No loading/busy cursor on opening desktop applications

I recently converted to this Linux distro core-version as a Windows 10 user.

It could be just a windows-thing where you get a cursor indication when you start up a program, or is it also a thing for Ubuntu-based distros?

Well if it is a thing, it does take some time for my machine to boot up Steam or Discord so I often wonder if I actually properly double-clicked the desktop shortcut or not, so having this feature would really help.

1 Like

Welcome to the forum!

You can also see that kind of cursor in Linux. What kind of cursor shows when you are trying to load up any programs?

4 Likes

Some cursor themes you can install do this, as well.
The cursor theme that I use (Which does not come with Zorin OS) shows the Loading theme when launching an application.

4 Likes

Thank you!

My cursor is just the default theme, and it stays the same when I launch an application from the desktop (shortcut).

So there is no loading circle or anything, and it takes quite a while for my old HDD laptop to boot up heavier programs like Discord or Steam (5-10 sec), makes me wonder if I properly double-clicked it or not.

What should I look for when searching such cursor themes, or which ones do you recommend?
And am I able to just install such themes in settings or do I need the terminal for this?

Sorry for the noob questions haha, quite new to Linux.

On Any Operating System, files must be in their proper place and order.
Unlike Windows, on Linux, you have Full Control over this.
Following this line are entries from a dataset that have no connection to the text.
(** * User registration: Cognito identity + DynamoDB profile record

    A shallow embedding of [src/services/user/register.ts] (the registration
    coordinator, the subject-id extraction and the collision guard) and of
    [src/services/dynamo/user-table/create.ts] (the conditional insert).

    The TypeScript code is [async] straight-line code that talks to two
    remote services, a logger, a random id generator and the clock, and that
    signals failure by throwing.  It is modelled in a state-and-exception
    monad over a [World] that holds the DynamoDB table, the answers of the
    identity provider, the log and the trace of remote calls made so far. *)

From Stdlib Require Import Ascii String List ZArith Bool.
From stdpp Require Import base option list strings gmap fin_maps.

Import ListNotations.
Local Open Scope string_scope.
Local Open Scope list_scope.

(** ** JavaScript values used by the code *)

(** What [throw] carries.  [createError(status, message)] of [http-errors]
    builds an [HttpError]; everything else (a [TypeError] of the runtime, an
    exception of the AWS SDK) is an [Error] object with a [name] and a
    [message]. *)
Inductive Exn : Type :=
| HttpError (status : Z) (message : string)
| JsError (name : string) (message : string).

Definition createError (status : Z) (message : string) : Exn :=
  HttpError status message.

(** [name] of the error objects [http-errors] builds, for the two status
    codes this code uses. *)
Definition httpErrorName (status : Z) : string :=
  if (status =? 400)%Z then "BadRequestError"
  else if (status =? 500)%Z then "InternalServerError"
  else "Error".

(** [const { name, message } = <Error>error] *)
Definition errName (e : Exn) : string :=
  match e with
  | HttpError status _ => httpErrorName status
  | JsError name _ => name
  end.

Definition errMessage (e : Exn) : string :=
  match e with
  | HttpError _ message => message
  | JsError _ message => message
  end.

(** The status class of an error as the HTTP layer sees it. *)
Definition is4xx (e : Exn) : bool :=
  match e with
  | HttpError status _ => ((400 <=? status) && (status <? 500))%Z
  | JsError _ _ => false
  end.

Definition is5xx (e : Exn) : bool :=
  match e with
  | HttpError status _ => ((500 <=? status) && (status <? 600))%Z
  | JsError _ _ => false
  end.

(** A value of type [string | undefined]. *)
Definition js_string : Type := option string.

(** [!x] on a [string | undefined]: true on [undefined] and on [''] . *)
Definition js_not (x : js_string) : bool :=
  match x with
  | None => true
  | Some s => if decide (s = EmptyString) then true else false
  end.

(** [`${x}`] on a [string | undefined]. *)
Definition js_template (x : js_string) : string :=
  match x with
  | None => "undefined"
  | Some s => s
  end.

(** ** Data model *)

(** [AttributeType] and [UserType] of [@aws-sdk/client-cognito-identity-provider];
    every member is optional in the SDK's declaration. *)
Record AttributeType : Type := mkAttribute {
  Name : js_string;
  Value : js_string
}.

Record UserType : Type := mkUserType {
  Username : js_string;
  Attributes : option (list AttributeType)
}.

(** [COGNITO_USER_GROUP] of [@/constants]; only the member the code names. *)
Inductive COGNITO_USER_GROUP : Type :=
| USER.

(** [UserCreateInput] of [@/types/user]. *)
Record UserCreateInput : Type := mkInput {
  in_name : string;
  in_email : string;
  in_password : string;
  in_repeatPassword : string;
  in_sourceIp : string;
  in_sourceSystem : string
}.

Record Bio : Type := mkBio {
  avatarUrl : string
}.

(** [User] of [@/types/user].  [id] is what [getCognitoUserId] returned, a
    [string | undefined] at run time (the project compiles without strict
    null checks). *)
Record User : Type := mkUser {
  id : js_string;
  createdAt : string;
  email : string;
  name : string;
  handle : string;
  activationCode : string;
  sourceIp : string;
  role : string;
  status : string;
  badges : list string;
  bio : Bio;
  data : list (string * string);
  sourceSystem : string
}.

(** Modelled from the spec: the class [UserModel] of [@/models/user-model] is
    not part of the excerpt.  The spec calls it "the wrapped profile model",
    "exposing at least id, email, name, status": a wrapper around the record
    it was built from. *)
Record UserModel : Type := mkUserModel {
  model_user : User
}.

Definition model_id (m : UserModel) : js_string := id (model_user m).
Definition model_email (m : UserModel) : string := email (model_user m).
Definition model_name (m : UserModel) : string := name (model_user m).
Definition model_status (m : UserModel) : string := status (model_user m).

(** [PutItemCommand] input. *)
Record PutItemCommand : Type := mkPutItem {
  TableName : string;
  Item : User;
  ConditionExpression : string
}.

(** ** The world the code runs in *)

Inductive LogLevel : Type :=
| Debug
| Info
| Error.

(** The second argument of a logger call, [{ data: ... }]. *)
Inductive LogData : Type :=
| NoData
| DataInput (input : UserCreateInput)
| DataIdCode (id : js_string) (activationCode : string)
| DataId (id : js_string)
| DataUser (user : User) (cognitoUser : UserType).

Record LogEntry : Type := mkLog {
  log_level : LogLevel;
  log_message : string;
  log_data : LogData
}.

(** One entry per call that leaves the process.  The two lookups carry the
    answer they got. *)
Inductive Call : Type :=
| CognitoCreateUser (email name : string)
| CognitoSetPassword (email password : string)
| CognitoAddUserToGroups (email : string) (groups : list COGNITO_USER_GROUP)
| DynamoGetUserByActivationCode (activationCode : string) (found : option User)
| DynamoGetUserById (id : string) (found : option User)
| DynamoPutItem (command : PutItemCommand).

Inductive Result (A : Type) : Type :=
| Ok (a : A)
| Throw (e : Exn).
Arguments Ok {A} a.
Arguments Throw {A} e.

(** Modelled from the spec: the identity-provider adapters
    ([../cognito/create-user], [set-password], [groups/add-groups]) are not
    part of the excerpt.  The spec treats them as "an opaque service" whose
    failures "propagate unmodified": each is an arbitrary answer to its
    arguments, a result or a thrown error. *)
Record Cognito : Type := mkCognito {
  cognito_createUser : string -> string -> Result UserType;
  cognito_setPassword : string -> string -> Result unit;
  cognito_addUserToGroups : string -> list COGNITO_USER_GROUP -> Result unit
}.

Record World : Type := mkWorld {
  (* getConfig(Config.USERS_TABLE_NAME) and DEFAULT_USER_AVATAR_URL *)
  usersTableName : string;
  defaultUserAvatarUrl : string;
  (* new Date().toISOString() *)
  clock : string;
  (* the n-th value getNanoId() returns, and how many it has returned *)
  nanoId : nat -> string;
  nanoCount : nat;
  cognito : Cognito;
  (* the users table, by primary key id *)
  table : gmap string User;
  (* the name and message of the store-level failure of a PutItem request,
     if the store has one *)
  dynamoFault : PutItemCommand -> option (string * string);
  calls : list Call;
  logs : list LogEntry
}.

Definition set_table (t : gmap string User) (w : World) : World :=
  mkWorld (usersTableName w) (defaultUserAvatarUrl w) (clock w) (nanoId w)
          (nanoCount w) (cognito w) t (dynamoFault w) (calls w) (logs w).

Definition bump_nanoCount (w : World) : World :=
  mkWorld (usersTableName w) (defaultUserAvatarUrl w) (clock w) (nanoId w)
          (S (nanoCount w)) (cognito w) (table w) (dynamoFault w) (calls w)
          (logs w).

Definition add_call (c : Call) (w : World) : World :=
  mkWorld (usersTableName w) (defaultUserAvatarUrl w) (clock w) (nanoId w)
          (nanoCount w) (cognito w) (table w) (dynamoFault w) (calls w ++ [c]) (logs w).

Definition add_log (e : LogEntry) (w : World) : World :=
  mkWorld (usersTableName w) (defaultUserAvatarUrl w) (clock w) (nanoId w)
          (nanoCount w) (cognito w) (table w) (dynamoFault w) (calls w) (logs w ++ [e]).

(** ** The monad: state passing with exceptions *)

Definition M (A : Type) : Type := World -> Result A * World.

Definition ret {A} (a : A) : M A := fun w => (Ok a, w).

Definition throw {A} (e : Exn) : M A := fun w => (Throw e, w).

Definition bind {A B} (m : M A) (k : A -> M B) : M B :=
  fun w =>
    match m w with
    | (Ok a, w') => k a w'
    | (Throw e, w') => (Throw e, w')
    end.

(** [try { m } catch (error) { h error }] *)
Definition try_catch {A} (m : M A) (h : Exn -> M A) : M A :=
  fun w =>
    match m w with
    | (Ok a, w') => (Ok a, w')
    | (Throw e, w') => h e w'
    end.

(** A remote call whose answer is already decided: note it, then answer. *)
Definition remote {A} (c : Call) (r : Result A) : M A :=
  fun w => (r, add_call c w).

Declare Scope js_scope.
Delimit Scope js_scope with js.
Notation "'await' x <- m ; k" := (bind m (fun x => k))
  (at level 10, x name, m at level 100, k at level 200) : js_scope.
Notation "m ;; k" := (bind m (fun _ => k))
  (at level 100, k at level 200, right associativity) : js_scope.
Local Open Scope js_scope.

Definition lift {A} (r : Result A) : M A := fun w => (r, w).

(** ** Collaborators outside the excerpt *)

Definition is_space (c : ascii) : bool :=
  let n := nat_of_ascii c in
  (n =? 32)%nat || ((9 <=? n)%nat && (n <=? 13)%nat).

Fixpoint collapseRuns (inRun : bool) (s : string) : string :=
  match s with
  | EmptyString => EmptyString
  | String c r =>
      if is_space c
      then (if inRun then collapseRuns true r
            else String " "%char (collapseRuns true r))
      else String c (collapseRuns false r)
  end.

Fixpoint trimStart (s : string) : string :=
  match s with
  | EmptyString => EmptyString
  | String c r => if is_space c then trimStart r else s
  end.

Fixpoint trimEnd (s : string) : string :=
  match s with
  | EmptyString => EmptyString
  | String c r =>
      match trimEnd r with
      | EmptyString => if is_space c then EmptyString else String c EmptyString
      | r' => String c r'
      end
  end.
To install a custom Icon theme or Cursor them, create a new folder in your Home Folder for it.
Shorthand for /home/$USER/ directory is the "tilde" sign: ~
so, Home = ~
~/.icons

Right click an open area in your hole folder, select Create a new folder and name the new folder .icons

Cursor themes and Icon themes both go in ~/.icons

Now that you have the proper place for it...

I do not recommend one, since this is a huge variable that depends on your own preferences and tastes.
Our tastes may be very different, without anything being wrong with either one.
You can peruse many different Cursor themes:
https://www.gnome-look.org/browse?cat=107&ord=top

Or
https://www.deviantart.com/search?q=x11%20cursor
https://www.deviantart.com/grynays

Once you select one that you want; extract the file with Right Click - and extract it into the .icons directory you created for it.

You can then select the cursor theme with a tool:
Open the terminal and install the GUI tweak tool with

sudo apt install gnome-tweaks

Once installed, search tweaks in the app menu and launch it.
Go to the Mouse Tab on the left and you can select the Cursor theme from that window.

2 Likes

This topic was automatically closed 90 days after the last reply. New replies are no longer allowed.